Since 1998, countries have agreed not to impose “customs duties,” or tariffs, on electronic transmissions based on an agreement among all World Trade Organization (WTO) members. This agreement, known as the “moratorium on customs duties on electronic transmissions,” has helped keep calls, digital music and movies, social media and the rest of the Internet safe from border taxes, burdensome customs procedures, and government control.
Recently, however, several countries have taken steps to undermine the Moratorium. India and South Africa proposed “a re-examination of the implications of the moratorium.” Other countries like Indonesia have taken concrete first steps to place tariffs on “intangible goods” – an undefined category that “can be interpreted broadly…to include any types of applications, software, video, audio, e-book, etc.”
Indonesia’s policy not only introduces the possibility of new tariffs, but would open up internet content to inspection and audits by government customs and tax authorities. Internet tariffs would require importers to submit a “Digital Declaration” to the Customs Authority every single time a digital product is sold over the internet from abroad and allow governments to monitor and inspect electronic transmissions.
This issue is not limited to Indonesia. The World Customs Organization (WCO), a standards-setting body, is exploring ways that national customs authorities could increase their role in the taxation and regulation of products and services supplied over the Internet.

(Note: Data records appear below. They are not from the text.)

(** The program and the system, at the head of a report; uname answers with the
    text of its five fields, cut to the buffer. *)
Definition version := "iperf 3.19.1".
Definition get_system_info : P string := let! r := do_os (sys Cuname) in mret (truncate 1024 (string_of (data r))).
(** The features that the program was built with; [have] is the configuration. *)
Definition feature_names : list string :=
  ["CPU affinity setting"; "IPv6 flow label"; "SCTP"; "TCP congestion algorithm setting"; "sendfile / zerocopy";
   "socket pacing"; "authentication"; "bind to device"; "support IPv4 don't fragment"; "POSIX threads"].
Definition add_feature (have : string -> bool) (st : string * Z) (name : string) : string * Z :=
  if have name then
    let '(features, numfeatures) := st in
    let features := if 0 <? numfeatures then truncate 1024 (features ++ ", ") else features in
    (truncate 1024 (features ++ name), numfeatures + 1)
  else st.
Definition get_optional_features (have : string -> bool) : string :=
  let '(features, numfeatures) := fold_left (add_feature have) feature_names ("Optional features available: ", 0) in
  if numfeatures =? 0 then truncate 1024 (features ++ "None") else features.
Fixpoint room (names : list string) : nat :=
  match names with [] => O | name :: names => (String.length name + 2 + room names)%nat end.
Lemma concat_snoc names x : String.concat ", " (names ++ [x])%list = (if (0 <? Z.of_nat (length names)) then String.concat ", " names ++ ", " else "") ++ x.
Proof.
  induction names as [|n names IH]; [by rewrite append_nil|]. rewrite (proj2 (Z.ltb_lt _ _)) by (cbn; lia).
  destruct names as [|m names]; [by cbn; rewrite append_assoc|]. cbn [app String.concat] in *. rewrite IH, (proj2 (Z.ltb_lt _ _)) by (cbn; lia).
  by rewrite !append_assoc.
Qed.
Lemma add_features have names : forall base old, (String.length (base ++ String.concat ", " old) + room names < 1024)%nat ->
  fold_left (add_feature have) names (base ++ String.concat ", " old, Z.of_nat (length old)) =
  (base ++ String.concat ", " (old ++ List.filter have names)%list, Z.of_nat (length (old ++ List.filter have names)%list)).
Proof.
  induction names as [|x names IH]; intros base old Hl; cbn [fold_left List.filter room] in *; [by rewrite app_nil_r|].
  unfold add_feature at 2. destruct (have x); [|apply IH; lia].
  assert ((truncate 1024 ((if 0 <? Z.of_nat (length old) then truncate 1024 ((base ++ String.concat ", " old) ++ ", ") else base ++ String.concat ", " old) ++ x),
    Z.of_nat (length old) + 1) = (base ++ String.concat ", " (old ++ [x])%list, Z.of_nat (length (old ++ [x])%list))) as ->.
  { rewrite concat_snoc, length_app. f_equal; [|cbn; lia]. rewrite length_append in Hl. destruct (0 <? Z.of_nat (length old)) eqn:E.
    - rewrite (truncate_id 1024 ((base ++ _) ++ ", ")) by (rewrite !length_append; cbn in *; lia).
      rewrite truncate_id by (rewrite !length_append; cbn in *; lia). by rewrite !append_assoc.
    - destruct old; [|done]. cbn [String.concat] in *. rewrite !append_nil_r, append_nil. rewrite truncate_id by (rewrite length_append; cbn in *; lia). done. }
  rewrite IH; [by rewrite <-app_assoc|]. rewrite concat_snoc, !length_append in *. destruct (0 <? _); rewrite ?length_append; cbn in *; lia.
Qed.
(** In every configuration the text fits and lists exactly the features. *)
Lemma get_optional_features_exact have : get_optional_features have =
  "Optional features available: " ++
  match List.filter have feature_names with [] => "None" | names => String.concat ", " names end.
Proof.
  unfold get_optional_features. pose proof (add_features have feature_names "Optional features available: " [] ltac:(vm_compute; lia)) as H.
  change ("Optional features available: " ++ String.concat ", " []) with "Optional features available: " in H. change (Z.of_nat (length [])) with 0 in H.
  rewrite H. cbn [app]. destruct (List.filter have feature_names) as [|x names]; [reflexivity|]. by rewrite (proj2 (Z.eqb_neq _ _)) by (cbn; lia).
Qed.
Definition introduce : P unit :=
  let! test := get_test in
  if nonzero (Test.json_output test) then
    upd (add_start "version" (cJSON_CreateString version)) ;;
    let! info := get_system_info in upd (add_start "system_info" (cJSON_CreateString info))
  else
    when (nonzero (Test.verbose test))
      (say (nl "%s") [Astr version] ;; say "%s" [Astr ""] ;; let! info := get_system_info in say (nl "%s") [Astr info]).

The WCO has gone so far as to suggest that governments should develop new capabilities to monitor the contents of electronic transmissions, including via “big data mining (for example by analyzing websites and social media)” and by pursuing information from electronic platforms, Internet Service Providers and payment gateways to gain details on the nature of each cross-border electronic transmission.
If the WCO and countries are successful in this endeavor, it would fundamentally threaten the open internet. These internet tariffs are taxes on internet transactions and would provide customs authorities around the world the authority to look at the contents of software, proprietary company data, social media, search history, streaming services, electronic wallets and much more.

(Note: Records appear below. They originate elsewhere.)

(** Decides the options one by one. *)
Ltac ranges := intros; match goal with H : in_range _ |- in_range _ => destruct H; constructor; cbn; try assumption; first [lia|by eauto|repeat case_match; unfold DEBUG_LEVEL_MAX; lia] end.
Ltac stay :=
  repeat lazymatch goal with
  | |- stays (fails _) => apply stays_fails
  | |- stays (mret (Exit _)) => apply stays_exit
  | |- stays (go_on _) => apply stays_go
  | |- stays mfail => apply stays_none
  | |- stays (store _ _) => apply stays_store; ranges
  | |- stays (store_if _ _ _ _) => apply stays_store_if; intros; ranges
  | |- stays (store_name _ _ _) => apply stays_name; ranges
  | |- stays (mbnd (mopt _) _) => apply stays_opt; intros ? ?
  | |- stays (mbnd get_test _) => apply stays_guard; [intros ? ? ? ? ?; try (by eapply role_range)|]
  | |- stays (if ?b then _ else _) => destruct b eqn:?
  | |- stays (match ?o with Some _ => _ | None => _ end) => destruct o
  end.
Ltac each_option H :=
  repeat (lazymatch type of H with (if ?b then _ else _) = _ => destruct b; [injection H as <-|] end; [stay|]).
Lemma stays_role flag optarg f m : role_option flag optarg f = Some m -> stays m.
Proof. unfold role_option. intros H. each_option H. done. Qed.
Lemma stays_test flag optarg f m : test_option flag optarg f = Some m -> stays m.
Proof.
  unfold test_option. intros H. each_option H.
  - apply stays_bind; [intros ? ? ?; apply set_protocol_same|intros _; stay].
  - destruct (split_slash a) as [rate slash].
    apply (stays_slash slash set_burst burst_ok); [unfold burst_ok; ranges|stay].
  - destruct (split_slash a) as [rate slash].
    apply (stays_slash slash set_limit_interval (fun b => interval_ok (atof b))); [ranges|stay].
  - by eapply reverse_range.
  - by eapply bidirectional_range.
  - done.
Qed.
Lemma stays_socket flag optarg f m : socket_option flag optarg f = Some m -> stays m.
Proof.
  unfold socket_option. intros H. each_option H.
  - destruct (strtol 0 a) as [n endptr]. cbv zeta. destruct (bool_decide (endptr = a)); stay.
  - pose proof (proj1 (parse_qos_correct optarg)). apply stays_store_if. intros Hok. ranges.
  - done.
Qed.
Lemma stays_report flag optarg f m : report_option flag optarg f = Some m -> stays m.
Proof.
  unfold report_option. intros H. each_option H; [|done].
  pose proof (Z.div_mod (atoi a) SEC_TO_mS ltac:(done)). pose proof (Z.mod_pos_bound (atoi a) SEC_TO_mS ltac:(done)).
  apply stays_store. unfold SEC_TO_mS, MIN_NO_MSG_RCVD_TIMEOUT, MAX_TIME in *. intros t []. constructor; cbn; try assumption.
  unfold SEC_TO_mS, mS_TO_US, SEC_TO_US, MIN_NO_MSG_RCVD_TIMEOUT, MAX_TIME in *. lia.
Qed.
Lemma stays_output flag optarg f m : output_option flag optarg f = Some m -> stays m.
Proof. unfold output_option. intros H. each_option H. done. Qed.
Lemma stays_cases cases : Forall (fun c => forall m, c = Some m -> stays m) cases -> stays (first_case cases).
Proof. induction 1 as [|[m|] cases H _ IH]; [apply stays_exit|by apply H|exact IH]. Qed.
Lemma stays_option flag optarg f : stays (parse_option flag optarg f).
Proof.
  apply stays_cases. repeat (apply Forall_cons; split); [| | | | |done]; intros m H;
    eauto using stays_role, stays_test, stays_socket, stays_report, stays_output.
Qed.
Lemma stays_options opts : forall f, stays (parse_options opts f).
Proof.
  induction opts as [|[flag optarg] opts IH]; intros f; cbn [parse_options]; [apply stays_go|].
  intros s r' s' H Hr. apply mbnd_inv in H as (r & s1 & H1 & H2). apply (fun H => stays_option _ _ _ _ _ _ H Hr) in H1.
  destruct r as [f1|r|c]; [by eapply IH| |]; by injection H2 as <- <-.
Qed.

(** The end of the parse. *)
Lemma file_size_same f s s' : file_size f s = Some (tt, s') -> exists n, tst s' = in_settings (fun st => st <| Settings.bytes := n |>) (tst s).
Proof.
  intros H. assert (Hid : tst s = in_settings (fun st => st <| Settings.bytes := Settings.bytes (Test.settings (tst s)) |>) (tst s)).
  { destruct (tst s). unfold in_settings. cbn. by destruct settings. }
  unfold file_size in H. rewrite bind_get_test in H. destruct (Test.diskfile_name (tst s)) as [name|]; [|injection H as <-; eauto].
  destruct (_ && _) in H; [|injection H as <-; eauto]. apply mbnd_inv in H as (r & s1 & H1 & H).
  unfold do_os, lift in H1. destruct (sys _ _) as [[x w]|]; [|done]. injection H1 as -> <-.
  destruct (ret r =? 0); injection H as <-; [by eexists|eauto].
Qed.
Definition accepted (t : iperf_test) : Prop :=
  in_range t /\ (Test.role t = "c"%char \/ Test.role t = "s"%char) /\
  (Settings.bytes (Test.settings t) = 0 \/ Settings.blocks (Test.settings t) = 0) /\
  (Settings.bytes (Test.settings t) <> 0 \/ Settings.blocks (Test.settings t) <> 0 -> Test.duration t = 0) /\
  exists p, Test.protocol t = Some p /\ Settings.blksize (Test.settings t) <= MAX_BLOCKSIZE /\
    if Protocol.id p =? Pudp
    then Settings.blksize (Test.settings t) <= 0 \/ MIN_UDP_BLOCKSIZE <= Settings.blksize (Test.settings t) <= MAX_UDP_BLOCKSIZE
    else 0 < Settings.blksize (Test.settings t).
Lemma accepted_window n t : accepted t -> accepted (in_settings (fun s => s <| Settings.bitrate_limit_stats_per_interval := n |>) t).
Proof. intros ([] & Hro & He & Hd & p & Hp). split; [by constructor|]. split_and!; [done..|]. by exists p. Qed.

In Indonesia, for example, the country’s customs authorities could gain access to the contents of digital transmissions because of new requirements for companies to file a “Digital Declaration,” which is set to include personal information such as Name, Address, Country of Origin, Description of Goods, Tariff Code, Customs Value, and a certification that the company is liable for the accuracy of the information. These “Digital Declarations” would be subject to inspection and audit by government customs and tax authorities.
Internet tariffs could require local businesses to file an import declaration every time they utilized a new email or cloud service function, bought a new app, or enabled their connected machines to communicate with the Internet. The compliance burden would be crushing for any local business, let alone a small business or start-up.